Task objective:
Would you reproduce exactly the lines below from the one holding "(** The loop;" through the one holding "(** The loop that validates", inclusive, and no others?

Saved data entries:

---+---

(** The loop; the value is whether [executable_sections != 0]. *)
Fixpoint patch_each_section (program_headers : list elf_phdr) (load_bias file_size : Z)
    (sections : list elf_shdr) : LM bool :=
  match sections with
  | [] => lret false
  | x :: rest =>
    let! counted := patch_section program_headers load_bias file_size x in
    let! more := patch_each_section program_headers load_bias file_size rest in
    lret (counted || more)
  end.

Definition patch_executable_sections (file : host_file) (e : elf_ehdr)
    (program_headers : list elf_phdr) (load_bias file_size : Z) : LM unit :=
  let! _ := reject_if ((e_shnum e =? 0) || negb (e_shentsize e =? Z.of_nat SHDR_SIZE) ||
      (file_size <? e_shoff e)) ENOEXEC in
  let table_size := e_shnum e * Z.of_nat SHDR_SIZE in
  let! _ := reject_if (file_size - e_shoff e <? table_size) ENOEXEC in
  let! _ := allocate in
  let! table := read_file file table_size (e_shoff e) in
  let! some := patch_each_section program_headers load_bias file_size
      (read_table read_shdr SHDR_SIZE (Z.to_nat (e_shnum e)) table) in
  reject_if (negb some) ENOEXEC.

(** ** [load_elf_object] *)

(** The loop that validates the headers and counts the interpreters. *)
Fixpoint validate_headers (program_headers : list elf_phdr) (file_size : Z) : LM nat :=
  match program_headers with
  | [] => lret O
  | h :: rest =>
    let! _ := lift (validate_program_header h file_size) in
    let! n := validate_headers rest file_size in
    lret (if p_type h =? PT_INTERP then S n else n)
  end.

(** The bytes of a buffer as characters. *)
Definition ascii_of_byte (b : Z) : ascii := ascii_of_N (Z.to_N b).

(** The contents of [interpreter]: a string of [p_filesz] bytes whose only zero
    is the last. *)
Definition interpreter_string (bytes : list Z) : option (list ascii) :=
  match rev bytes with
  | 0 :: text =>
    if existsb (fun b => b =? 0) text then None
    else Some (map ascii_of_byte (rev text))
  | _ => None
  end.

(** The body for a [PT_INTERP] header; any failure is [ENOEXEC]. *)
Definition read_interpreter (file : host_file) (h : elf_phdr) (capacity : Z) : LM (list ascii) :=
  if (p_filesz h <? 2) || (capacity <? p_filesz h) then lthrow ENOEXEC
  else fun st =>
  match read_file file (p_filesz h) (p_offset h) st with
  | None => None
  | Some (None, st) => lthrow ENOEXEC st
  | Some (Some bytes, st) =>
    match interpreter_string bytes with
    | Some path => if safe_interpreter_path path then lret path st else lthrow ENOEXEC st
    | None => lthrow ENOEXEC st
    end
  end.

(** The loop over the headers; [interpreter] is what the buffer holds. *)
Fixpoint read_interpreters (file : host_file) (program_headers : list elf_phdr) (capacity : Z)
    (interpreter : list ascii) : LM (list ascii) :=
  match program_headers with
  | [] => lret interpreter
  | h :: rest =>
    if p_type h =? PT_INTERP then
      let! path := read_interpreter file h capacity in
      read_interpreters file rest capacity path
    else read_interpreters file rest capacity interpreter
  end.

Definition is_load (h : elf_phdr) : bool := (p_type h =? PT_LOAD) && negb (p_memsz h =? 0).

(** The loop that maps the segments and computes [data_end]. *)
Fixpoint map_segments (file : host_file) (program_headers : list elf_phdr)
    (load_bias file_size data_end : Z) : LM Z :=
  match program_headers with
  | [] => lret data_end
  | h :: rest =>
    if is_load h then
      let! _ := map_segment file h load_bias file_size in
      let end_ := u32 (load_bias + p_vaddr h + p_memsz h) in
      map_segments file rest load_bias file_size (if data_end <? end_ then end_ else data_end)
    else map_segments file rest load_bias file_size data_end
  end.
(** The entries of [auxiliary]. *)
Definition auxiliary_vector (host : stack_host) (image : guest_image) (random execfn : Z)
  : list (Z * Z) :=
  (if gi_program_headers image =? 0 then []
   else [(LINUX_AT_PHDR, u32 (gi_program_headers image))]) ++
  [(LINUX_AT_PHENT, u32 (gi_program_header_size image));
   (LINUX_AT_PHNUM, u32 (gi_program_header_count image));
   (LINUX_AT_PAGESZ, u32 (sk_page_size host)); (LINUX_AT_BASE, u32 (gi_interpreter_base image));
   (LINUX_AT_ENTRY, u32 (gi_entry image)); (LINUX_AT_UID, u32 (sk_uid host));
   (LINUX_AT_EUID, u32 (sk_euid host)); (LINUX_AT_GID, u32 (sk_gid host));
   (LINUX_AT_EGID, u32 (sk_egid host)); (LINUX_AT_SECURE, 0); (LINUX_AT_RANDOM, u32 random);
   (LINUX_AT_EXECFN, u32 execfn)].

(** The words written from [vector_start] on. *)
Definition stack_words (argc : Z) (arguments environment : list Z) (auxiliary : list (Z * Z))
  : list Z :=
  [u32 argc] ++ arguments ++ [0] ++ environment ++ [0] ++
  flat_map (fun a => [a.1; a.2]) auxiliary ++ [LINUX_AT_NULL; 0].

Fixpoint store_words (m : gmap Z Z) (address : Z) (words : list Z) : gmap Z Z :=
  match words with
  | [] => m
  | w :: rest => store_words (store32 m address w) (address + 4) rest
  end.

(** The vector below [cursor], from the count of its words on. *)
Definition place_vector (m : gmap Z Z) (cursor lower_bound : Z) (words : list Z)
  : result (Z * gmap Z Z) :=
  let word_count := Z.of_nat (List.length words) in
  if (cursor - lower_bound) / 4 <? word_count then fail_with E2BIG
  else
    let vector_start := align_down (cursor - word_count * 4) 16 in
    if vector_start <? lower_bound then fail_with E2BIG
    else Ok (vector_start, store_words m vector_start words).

---+---

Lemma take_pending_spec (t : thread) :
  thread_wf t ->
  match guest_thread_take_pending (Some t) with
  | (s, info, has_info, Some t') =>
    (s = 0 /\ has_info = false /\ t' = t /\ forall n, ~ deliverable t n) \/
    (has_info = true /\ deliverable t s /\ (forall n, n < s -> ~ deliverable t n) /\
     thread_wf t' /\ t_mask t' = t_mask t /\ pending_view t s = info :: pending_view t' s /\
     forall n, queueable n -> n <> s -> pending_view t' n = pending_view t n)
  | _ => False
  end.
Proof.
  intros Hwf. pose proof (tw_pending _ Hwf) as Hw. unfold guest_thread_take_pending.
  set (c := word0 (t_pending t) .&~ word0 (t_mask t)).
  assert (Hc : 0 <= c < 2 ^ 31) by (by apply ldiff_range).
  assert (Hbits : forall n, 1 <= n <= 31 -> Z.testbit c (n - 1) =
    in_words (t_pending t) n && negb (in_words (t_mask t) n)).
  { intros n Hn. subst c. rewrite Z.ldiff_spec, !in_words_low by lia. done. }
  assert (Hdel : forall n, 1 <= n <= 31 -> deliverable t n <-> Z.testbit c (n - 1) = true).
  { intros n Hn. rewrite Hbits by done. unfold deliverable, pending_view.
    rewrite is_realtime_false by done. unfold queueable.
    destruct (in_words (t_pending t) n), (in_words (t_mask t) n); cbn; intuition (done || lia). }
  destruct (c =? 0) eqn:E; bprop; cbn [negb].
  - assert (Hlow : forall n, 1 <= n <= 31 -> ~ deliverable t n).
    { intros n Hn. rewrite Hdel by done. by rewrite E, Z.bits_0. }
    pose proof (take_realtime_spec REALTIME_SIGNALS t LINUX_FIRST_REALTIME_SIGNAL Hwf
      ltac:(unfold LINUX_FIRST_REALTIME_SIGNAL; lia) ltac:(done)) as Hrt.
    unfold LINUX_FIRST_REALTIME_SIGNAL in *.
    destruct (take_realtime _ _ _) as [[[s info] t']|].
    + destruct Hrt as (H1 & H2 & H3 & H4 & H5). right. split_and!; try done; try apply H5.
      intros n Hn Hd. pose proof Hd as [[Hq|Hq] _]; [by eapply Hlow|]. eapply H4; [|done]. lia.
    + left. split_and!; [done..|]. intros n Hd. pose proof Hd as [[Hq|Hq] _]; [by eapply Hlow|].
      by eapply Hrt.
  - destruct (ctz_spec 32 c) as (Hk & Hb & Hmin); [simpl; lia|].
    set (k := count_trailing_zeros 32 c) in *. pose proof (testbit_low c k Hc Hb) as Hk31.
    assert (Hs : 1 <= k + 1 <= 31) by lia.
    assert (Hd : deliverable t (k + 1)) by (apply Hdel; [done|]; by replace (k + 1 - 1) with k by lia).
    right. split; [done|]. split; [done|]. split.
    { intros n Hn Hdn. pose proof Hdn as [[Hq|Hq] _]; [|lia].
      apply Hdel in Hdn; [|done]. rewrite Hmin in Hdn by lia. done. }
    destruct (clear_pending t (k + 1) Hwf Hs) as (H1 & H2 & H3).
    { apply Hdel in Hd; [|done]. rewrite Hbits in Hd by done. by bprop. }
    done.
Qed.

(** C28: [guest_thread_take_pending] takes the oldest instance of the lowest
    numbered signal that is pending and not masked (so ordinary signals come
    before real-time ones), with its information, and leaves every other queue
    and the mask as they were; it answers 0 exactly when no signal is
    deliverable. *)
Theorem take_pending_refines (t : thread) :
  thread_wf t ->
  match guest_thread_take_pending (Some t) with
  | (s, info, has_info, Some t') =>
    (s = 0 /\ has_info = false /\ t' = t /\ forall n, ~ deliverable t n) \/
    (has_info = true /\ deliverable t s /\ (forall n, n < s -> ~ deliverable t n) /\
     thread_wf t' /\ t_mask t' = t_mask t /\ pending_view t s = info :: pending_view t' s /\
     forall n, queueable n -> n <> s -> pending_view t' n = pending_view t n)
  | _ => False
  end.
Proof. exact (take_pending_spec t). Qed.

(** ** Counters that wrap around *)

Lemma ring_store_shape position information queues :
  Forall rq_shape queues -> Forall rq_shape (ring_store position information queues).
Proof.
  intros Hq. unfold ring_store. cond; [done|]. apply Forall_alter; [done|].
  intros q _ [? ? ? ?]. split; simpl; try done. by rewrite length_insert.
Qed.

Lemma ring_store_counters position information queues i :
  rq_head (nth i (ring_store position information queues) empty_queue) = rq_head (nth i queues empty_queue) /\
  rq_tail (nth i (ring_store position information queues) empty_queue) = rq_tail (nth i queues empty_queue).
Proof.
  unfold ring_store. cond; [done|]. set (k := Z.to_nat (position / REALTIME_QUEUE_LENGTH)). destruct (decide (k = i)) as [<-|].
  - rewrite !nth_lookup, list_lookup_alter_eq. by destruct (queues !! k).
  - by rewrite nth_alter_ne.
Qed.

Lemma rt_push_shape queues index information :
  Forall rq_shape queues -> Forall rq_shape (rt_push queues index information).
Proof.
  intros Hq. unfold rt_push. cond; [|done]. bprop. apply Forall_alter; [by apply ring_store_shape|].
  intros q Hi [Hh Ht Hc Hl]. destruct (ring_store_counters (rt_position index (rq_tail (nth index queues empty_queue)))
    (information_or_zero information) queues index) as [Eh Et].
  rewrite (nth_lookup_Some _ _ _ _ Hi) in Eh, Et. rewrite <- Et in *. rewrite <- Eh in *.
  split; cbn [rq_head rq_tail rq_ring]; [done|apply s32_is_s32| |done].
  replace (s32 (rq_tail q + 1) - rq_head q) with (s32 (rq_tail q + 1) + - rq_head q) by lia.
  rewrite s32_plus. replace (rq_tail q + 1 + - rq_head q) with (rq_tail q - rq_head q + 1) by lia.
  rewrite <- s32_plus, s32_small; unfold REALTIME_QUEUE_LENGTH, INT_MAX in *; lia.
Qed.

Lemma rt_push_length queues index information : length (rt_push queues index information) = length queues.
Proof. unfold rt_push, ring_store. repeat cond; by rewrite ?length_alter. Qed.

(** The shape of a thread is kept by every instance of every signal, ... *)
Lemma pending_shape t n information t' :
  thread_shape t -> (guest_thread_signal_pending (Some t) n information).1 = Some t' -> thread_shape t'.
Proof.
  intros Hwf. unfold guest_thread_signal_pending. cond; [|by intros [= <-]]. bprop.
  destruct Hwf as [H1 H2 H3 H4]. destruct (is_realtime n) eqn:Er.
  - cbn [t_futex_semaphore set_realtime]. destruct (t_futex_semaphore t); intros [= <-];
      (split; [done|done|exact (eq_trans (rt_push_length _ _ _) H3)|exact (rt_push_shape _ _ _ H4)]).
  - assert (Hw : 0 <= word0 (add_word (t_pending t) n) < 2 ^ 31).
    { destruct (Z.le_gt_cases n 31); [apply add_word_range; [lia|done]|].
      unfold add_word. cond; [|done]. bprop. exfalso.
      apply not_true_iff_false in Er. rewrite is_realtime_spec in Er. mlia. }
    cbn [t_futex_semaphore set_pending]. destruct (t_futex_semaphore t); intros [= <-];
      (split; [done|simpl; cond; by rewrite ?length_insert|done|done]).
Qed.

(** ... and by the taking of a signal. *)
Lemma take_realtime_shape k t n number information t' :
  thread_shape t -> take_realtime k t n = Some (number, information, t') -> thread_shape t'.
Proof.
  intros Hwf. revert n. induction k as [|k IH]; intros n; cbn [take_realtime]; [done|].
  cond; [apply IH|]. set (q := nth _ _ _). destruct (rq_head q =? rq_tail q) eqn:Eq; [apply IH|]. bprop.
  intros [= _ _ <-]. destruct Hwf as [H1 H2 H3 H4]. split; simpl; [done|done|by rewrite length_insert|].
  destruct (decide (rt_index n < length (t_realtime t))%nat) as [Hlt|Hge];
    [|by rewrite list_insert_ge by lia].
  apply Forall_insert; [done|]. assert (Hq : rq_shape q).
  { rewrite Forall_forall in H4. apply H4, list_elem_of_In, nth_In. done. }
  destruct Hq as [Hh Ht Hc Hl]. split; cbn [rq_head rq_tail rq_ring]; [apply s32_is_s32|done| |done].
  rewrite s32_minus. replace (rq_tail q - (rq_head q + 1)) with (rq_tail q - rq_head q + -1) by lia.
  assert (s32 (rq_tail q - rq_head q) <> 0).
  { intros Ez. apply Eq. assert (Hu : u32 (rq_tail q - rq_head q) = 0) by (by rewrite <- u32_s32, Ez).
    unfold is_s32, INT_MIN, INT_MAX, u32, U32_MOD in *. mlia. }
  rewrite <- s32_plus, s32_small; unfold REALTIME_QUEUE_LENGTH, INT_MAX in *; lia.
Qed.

---+---

Your response:
(** The loop; the value is whether [executable_sections != 0]. *)
Fixpoint patch_each_section (program_headers : list elf_phdr) (load_bias file_size : Z)
    (sections : list elf_shdr) : LM bool :=
  match sections with
  | [] => lret false
  | x :: rest =>
    let! counted := patch_section program_headers load_bias file_size x in
    let! more := patch_each_section program_headers load_bias file_size rest in
    lret (counted || more)
  end.

Definition patch_executable_sections (file : host_file) (e : elf_ehdr)
    (program_headers : list elf_phdr) (load_bias file_size : Z) : LM unit :=
  let! _ := reject_if ((e_shnum e =? 0) || negb (e_shentsize e =? Z.of_nat SHDR_SIZE) ||
      (file_size <? e_shoff e)) ENOEXEC in
  let table_size := e_shnum e * Z.of_nat SHDR_SIZE in
  let! _ := reject_if (file_size - e_shoff e <? table_size) ENOEXEC in
  let! _ := allocate in
  let! table := read_file file table_size (e_shoff e) in
  let! some := patch_each_section program_headers load_bias file_size
      (read_table read_shdr SHDR_SIZE (Z.to_nat (e_shnum e)) table) in
  reject_if (negb some) ENOEXEC.

(** ** [load_elf_object] *)

(** The loop that validates the headers and counts the interpreters. *)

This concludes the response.